Long Short Term Memory (LSTM)

Add a "cell block" to store history weights.

\(c^{(t)}\) : Cell at time \(t\).

\(f^{(t)}\) : Forget gate at time \(t\). Deciding whether to erase the cell.

\(i^{(t)}\) : Input gate at time \(t\). Deciding whether to write to the cell.

\(g^{(t)}\) : External input gate at time \(t\). Deciding how much to write to the cell.

\(o^{(t)}\) : Output gate at time \(t\).
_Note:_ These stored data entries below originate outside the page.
(** * Drowsiness detection: metric calculator, calibration, thresholds and
      the per-frame debounce of the MediaPipe hook.

    Shallow embedding of [src/utils/drowsinessDetection.ts] and of the
    [onResults] callback of [src/hooks/useMediaPipe.ts].

    Modelling conventions.
    - A JavaScript [number] is an IEEE-754 double.  It is modelled by
      [number]: a finite real, [+Infinity], [-Infinity] or [NaN].  The
      special values follow the IEEE rules the code relies on ([NaN]
      propagates, every comparison with [NaN] is false, [Infinity - Infinity]
      is [NaN], ...); finite arithmetic is exact real arithmetic, so
      rounding, overflow and the sign of zero are not modelled.
    - Clock readings ([Date.now()], [performance.now()]) are always finite,
      they are reals.
    - [calibrationSamples] only ever counts up from 0 by 1: a [nat].
    - Module-level [let] variables and React refs become fields of explicit
      state records that every function takes and returns. *)

From Stdlib Require Import Reals Lra List Bool Arith Lia.
From Stdlib Require String.
Import ListNotations.
Import String.StringSyntax.
Delimit Scope string_scope with string.

Open Scope R_scope.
Deciding how much to reveal the cell.

Calculation (Gate)
Forget Gate \(f^{(t)}=\text{sigmoid}\ \big(W_fh^{(t-1)}+U_fx^{(t)}+b_f\big)\)
Input Gate \(i^{(t)}=\text{sigmoid}\ \big(W_ih^{(t-1)}+U_ix^{(t)}+b_i\big)\)
External Input Gate \(g^{(t)}=\tanh(W_gh^{(t-1)}+U_gx^{(t)}+b_g)\)
Output Gate \(o^{(t)}=\text{sigmoid}\ \big(W_oh^{(t-1)}+U_ox^{(t)}+b_o\big)\)
Calculation (Main)
Cell Transition \(c^{(t)}=f^{(t)}\odot c^{(t-1)}+i^{(t)}\odot g^{(t)}\)
State Transition \(h^{(t)}=o^{(t)}\odot\tanh(c^{(t)})\)
Output Calculation \(O^{(t)}=\text{sigmoid}\ \big(Vh^{(t)}+c\big)\)

Other RNN Variants

GRU...

11 - Attention and Transformers

RNN with Attention

Encoder-Decoder Sequence to Sequence RNN Problem:

Input sequence bottlenecked through a fixed-sized context vector \(C\). (e.g. \(T=1000\))

Intuitive Solution:

Generate new context vector \(C_t\) at each step \(t\) !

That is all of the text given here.